The Samsung people say a business with 1,000 email users could still save $432,000 over three years, and those with 10,000 email users would save $4.7 million by using Samsung Contact instead of Microsoft Exchange. Those numbers don’t include the cost of switching to Unix or Linux if your company is not already using one of those operating systems.

“It’s an enormous discrepancy,” Jennings says of the TCO numbers.

It’s almost a sure bet that Microsoft would dispute those numbers, but Samsung Contact has lined up an industry analyst or two who get similar TCO results.

David Ferris, president of email analyst firm Ferris Research, says Samsung’s numbers hold up. According to his numbers, Exchange typically costs about $16 per user per month, with Samsung Contact costing about $9 per user per month.

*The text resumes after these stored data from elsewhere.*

(* ===== verification/Prelude.v ===== *)
(** * Sentinel Drone: a verification library of the metric pipeline

    Sentinel Drone is a Telegraf agent: input plugins produce metrics, a chain
    of processors edits them, aggregators summarise them per time window, and
    outputs write them in batches from bounded buffers; delivery of a metric can
    be tracked, and the agent keeps statistics about itself. This library models
    that pipeline and the plugins with logic of their own, from the Go sources
    under src/, and proves what makes each part correct.

    ** The parts and their files

    - [Prelude]: machine integers, strings, keyed lists, map ranging, sorting;
      the tactics and hint databases of the library.
    - [Float64], [Strconv], [Parse], [Strings], [Digits]: what the sources use of the language and its
      standard library: IEEE 754 doubles, formatting and parsing of numbers, strings as
      bytes and as UTF-8 runes.
    - [Metric] (metric/metric.go, metric.go): the metric type. Tags are a list sorted by
      key, fields a list with unique keys ([wf]); [abs] reads a metric as maps.
    - [Tracking] (metric/tracking.go): reference-counted delivery tracking on
      a heap of tracking data.
    - [Selfstat] (selfstat/): counters, timings and their registry.
    - [Interfaces]: what components promise each other, as type classes: statistics,
      the end of a metric's life, copies, processors, aggregators.
    - [Buffer] (internal/models/buffer.go): the circular buffer of an output.
    - [Filter] (filter/filter.go, internal/models/filter.go): pattern lists and
      plugin filters; glob matching is third-party code and the class [Glob].
    - [Running] (internal/models/: makemetric.go, log.go, running_input.go,
      running_processor.go, running_aggregator.go) and [Output]
      (running_output.go): the wrappers the agent runs plugins in.
    - [Accumulator] (agent/accumulator.go): what plugins add metrics through. [World] joins
      registry, tracking heap and delivery channels, and is the instance of the
      interfaces that the code implements.
    - [Aggregators] and [Histogram] (plugins/aggregators/, metric/series_grouper.go):
      merge, final, valuecounter, minmax, basicstats, histogram.
    - [Processors], [Converter] and [TopK] (plugins/processors/): override, clone, rename,
      pivot, unpivot, tag_limit, enum, dedup, converter, topk. [LibProcessors]: regex, date, template, s2geo, parser and printer, and
      internal/choice/; the libraries they are around are classes.
    - [Agent] (agent/agent.go, internal/internal.go): alignment of times, aggregation
      windows, and the stages of the pipeline as sequential functions on tracked metrics.
    - [Pipeline] (agent/agent.go): the goroutines of the running agent and the channels, contexts and
      timers between them, as a step relation. [Startup] (agent/agent.go): what the agent
      calls before and after, in order, and its test mode.
    - [Influx] (plugins/serializers/influx/, plugins/parsers/influx/escape.go): the line
      protocol: escaping, lines of bounded length, batches, the reader. [LineProtocol] (machine.go.rl and machine.go,
      handler.go and parser.go of the parser): the automaton of the grammar, the machine that runs it, what it calls, and the
      parser; [LineProtocolSpec] has the properties. [LineStream] (machine.go and parser.go): the machine and the parser
      of streams, for any reader, and that blocks are read as the whole text is.
    - [Lotus] (plugins/inputs/lotus/, plugins/processors/lotus_peer_id/): the buffer of chain
      heads that hides reorganisations, the walk back to where collection stopped, the points
      recorded for tipsets and headers, and the tagging with a node's identity. The node's
      calls are parameters.
    - [Postgresql] (plugins/outputs/postgresql/): columns and rows of a batch, tag tables and their
      cache, table management, writing. The database is a parameter.
    - [Templating] (internal/templating/) and [Graphite] (plugins/parsers/graphite/): templates,
      the tree that finds the template of a line, the check of a configuration, and the
      parser of the plain-text protocol.
    - [Statsd] (plugins/inputs/statsd/): lines, names, tags and events of the protocol, the
      aggregation caches, running statistics, and what is gathered.
    - [Prometheus] (plugins/serializers/prometheus/, plugins/outputs/prometheus_client/v2/): names, types,
      samples and their expiry, the families shown, and the collector of the output.
    - [GraphiteOut] (plugins/serializers/graphite/): the names and lines of the plain-text protocol.
    - [Wavefront] (plugins/parsers/wavefront/) and [WavefrontOut] (plugins/serializers/wavefront/): the parser of the format,
      from tokens with push-back to metrics, and its serializer.
    - [TextProcessor] (plugins/processors/strings/): functions on texts applied to values, keys and names, with base64
      and UTF-8.
    - [JsonParser] (plugins/parsers/json/, and the timestamps of internal/internal.go): flattening of documents, and the
      metrics of objects and arrays. [TextFormats] (plugins/parsers/csv, value, logfmt and form_urlencoded,
      plugins/serializers/carbon2): formats of plain values. What splits texts into records and documents is library code
      and a parameter.
    - [Json] (plugins/serializers/json, nowmetric and splunkmetric): the objects written for metrics, and what the code
      uses of [encoding/json] as functions between values and texts, which also stand for the decoder of [JsonParser];
      [JsonSpec] has the properties.
    - [Rotate] (internal/rotate/): the log file that is rotated by time and size.
    - [Duration] ([time.ParseDuration]), [Config], [Formats], [Load] (internal/config/config.go, plugins/parsers/registry.go,
      plugins/serializers/registry.go): the options of plugins, parsers and serializers, environment variables, adding
      plugins, loading files and directories; [LoadSpec] has the properties. The TOML library, the operating system
      and the plugins are parameters.

    ** How code is modelled

    A method is a function from its arguments and the receiver's state to its
    results and the new state. Metrics are pointers in Go; the code hands a
    metric from owner to owner, so an update is a new value in place of the old one;
    where two holders share an object (tracking data, the slots of the buffer's
    array, the grouper's map and slice) the shared store is modelled. [option] is
    a panic where a function can panic, [A + err] an error result. Integers are [Z]
    with the wrap-around of their width written out; floats are the bits of IEEE
    754. A map is a [gmap]; ranging over it goes through the class [MapRange], which
    says only that every entry comes once, so a theorem holds for every iteration
    order. Times are nanoseconds since the Unix epoch; what code reads from the clock is an
    argument, or [ClockEnv] where it is read more than once. Locks are not
    modelled: methods that hold one lock are atomic steps, and interleavings of
    such steps are sequences of operations (the buffer's runs, the tracking
    operations, the rounds of an aggregator) or steps of [Pipeline.step], where a push holds its
    lock over several steps.

    ** What is proved

    - Metrics: any sequence of updates keeps the representation well formed and
      acts on the two maps as it says; construction does not depend on map
      order; the series hash.
    - Tracking: a group is reported exactly once, when its last reference goes,
      with the right counts; releasing too often panics instead. The accumulator,
      the distribution to outputs and the processors keep that count right;
      unpivot does not.
    - Buffer and output: under the contract of one batch at a time, the circular
      buffer refines a bounded queue with a lent batch, loses and invents
      nothing, and a write drains it in batches; what goes wrong outside of the
      contract.
    - Filters and wrappers: which metrics, tags and fields pass, and what name
      and tags a metric gets; windows of aggregators; the processor chain.
    - Aggregators: the values each reports, as functions of the metrics of a
      window.
    - Processors: the edits of each plugin on the maps of a metric, round trips,
      bounds of the conversions, the refinement of dedup with its cache
      to one that remembers for ever. The cache of regex changes nothing; the parser processor keeps the count of tracked metrics,
      except with drop_original.
    - Agent: aligned windows, routing and distribution of metrics. The running agent shuts down: the
      work that is left always ends, no goroutine waits for ever, nothing in the channels is lost,
      and no channel is used after it is closed. Services that were started are stopped.
    - Statistics: counters, timing averages, and the collision of registry keys.
    - Line protocol: a header reads back as name and tags, every serializable field is on
      exactly one line that passes the length check, and the reader ends after all of them, leaving out metrics that cannot be serialized. The parser returns for
      every text, panics at most for one that ends in a backslash, and reads a batch back as the metrics it was written from.
    - Chain heads: what was sent and what is buffered is always the canonical chain, as long as
      the first head is not reverted and no reorganisation after it is deeper than the lag.
    - PostgreSQL: the rows of a batch hold exactly the values of its metrics, as long as their keys are no names of the plugin's
      columns and no tag and field clash; a tag set has an id that the database gave for it, whatever the cache forgets.
    - Templates: the search tree is equivalent to a search of the list of filters; a valid
      configuration builds an engine; a line reads back as what its template describes.
    - topk: the groups passed on are the best ones of each field.
    - Prometheus: what is shown is the newest sample of each series that has not expired, with the type of
      its family, sorted if asked for. Graphite lines: one for each numeric field, of three words.
    - Wavefront: the parser always returns, and reads back what the serializer writes of printable metrics.
    - JSON and CSV: what metric an object or a record becomes, whatever the order of maps. The text of a JSON value reads back as the
      value, and what the serializer writes of a metric the parser makes into that metric again. strings: the converters as
      substitutions on the maps of a metric, and when renaming keys depends on their order.
    - Rotation: nothing written is lost or doubled while calls succeed and no two rotations are in one second.
    - Configuration: a file that loads adds exactly the plugins it declares, a file that is right loads; options are
      read back as written; when replacing environment references is a substitution.
    - statsd: what is gathered are the sums, last values, distinct counts and statistics of
      the samples; counters from text to report; events round trip, and when one panics.

    ** Bounds and fuel

    Loops are structural recursions on the list they range over, or have fuel that
    suffices: the rounds of [Output.RunningOutput.write_loop] are
    the bound the code computes; [Strconv.dec_fuel] is the number of binary digits,
    which is at least the number of decimal ones ([Parse.dec_fuel_enough]);
    [Strconv.shortest_loop] tries up to 17 digits, the number that tells any two
    doubles apart; the walk back of [Lotus.walk_back] has the height of the head as fuel, since
    heights fall towards the genesis; the loops of [Strings] over bytes have the length of the
    text; a file is rotated at most twice for one write before it is open, so [Rotate] has fuel 3; the search of
    [Formats.truncateDuration] has 65 rounds, after which its products are 0 for ever
    ([Formats.truncate_never_ends]); the loops of [Wavefront] over tokens have as many rounds as there are tokens left, which
    is proved to be enough, and its loop over tags has one for each token and one more
    ([Wavefront.LoopedParser_ends]); the decoder of [Json] has the length of the text as fuel for the nesting and for each text, array and
    object, which is enough for every text of a value ([JsonSpec.Unmarshal_text]); the loop of the line protocol parser has one round for each
    byte and one more ([LineProtocolSpec.parse_loop_ends]), and so has the loop that reads a stream, which for some texts no number of rounds ends
    ([LineStream.next_loop_follows], [LineStream.stream_hangs]). The running agent is a relation without fuel; that its work ends is proved with a
    lexicographic measure ([Pipeline.measure]). Counters of 32 and 64 bits wrap, and the theorems that need room
    say how much.

    ** Not modelled

    The recovery of panics; decoding of options into plugins, which is reflection; logging output; texts of the line protocol with a vertical tab
    where the grammar is ambiguous; decoders of TOML and CSV and the query language of JSON, which are library code; the inputs and outputs that
    only talk to the operating system, a service or the network, of which there are some two hundred: their logic is the
    protocol of that service, and what they add to the pipeline goes through the interfaces above. *)

From stdpp Require Export base gmap strings list sorting numbers fin_maps.
From Stdlib Require Export ZArith Lia.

Although there are plenty of other email server products that work with Linux, Jennings claims that Samsung Contact has a unique place in the market because it provides functionality similar to the popular features in Microsoft Outlook. Samsung Contact supports Outlook, plus Open Source mail software such as Mozilla or Ximian’s Evolution. The Contact group is finishing its own email/collaboration client that will work with Windows, Linux, or as Web mail.

Jennings says the cost savings comes because Samsung Contact needs fewer tech people to support it, since Contact is more reliable and scalable than Exchange, and fewer servers are needed to run large email farms, Jennings claims.

“There are other vendors out there who claim they do Outlook, but the devil is always in the details,” Jennings says. “The detail is always in that list of Outlook functionality that, ‘well, actually we don’t support that.'”

Ferris agrees. “Samsung is right, it’s unique in the ability to provide a very
full-function Outlook experience against a back-end Unix box,” he says.

Samsung Contact, released in March, is based on OpenMail, a software product no longer on the front burner at HP. Samsung has licensed the technology from HP, and several employees from HP, including Jennings, have moved over to Samsung to continue working on the product.

Remember that OpenMail is not an Open Source project — HP was using that name for several years before the phrase “Open Source” was coined.

Jennings says the initial focus of the Samsung Contact team was HP’s original OpenMail customer base. The company is now trying to win new users and present itself as an alternative, especially with the controversy over Microsoft’s new 6.0 licensing scheme, which went into effect at the start of this month.

“It’s causing enterprises all sorts of headaches as they work out how they’re going to pay for Microsoft products in the future, and how much they’re going to have to pay for them,” Jennings says. “Even with the last-minute special, special deals that Microsoft was doing to get people to adhere to the deadline, the information I have is that roughly 50% of their larger enterprise customers have not signed up for 6.0.”

Jennings and crew are also pitching Samsung Contact and the upcoming email client as an alternative to the “bloated” Outlook. “In the words of one client who shall remain nameless, ‘Outlook is funky,'” Jennings says.

Asked how the future looks for Samsung Contact, Ferris says it’s a bit hard to predict. “I think it has the best opportunities in the following areas: OpenMail customers who don’t want the big hassle of migrating elsewhere, and service providers wanting to support customers with Outlook.”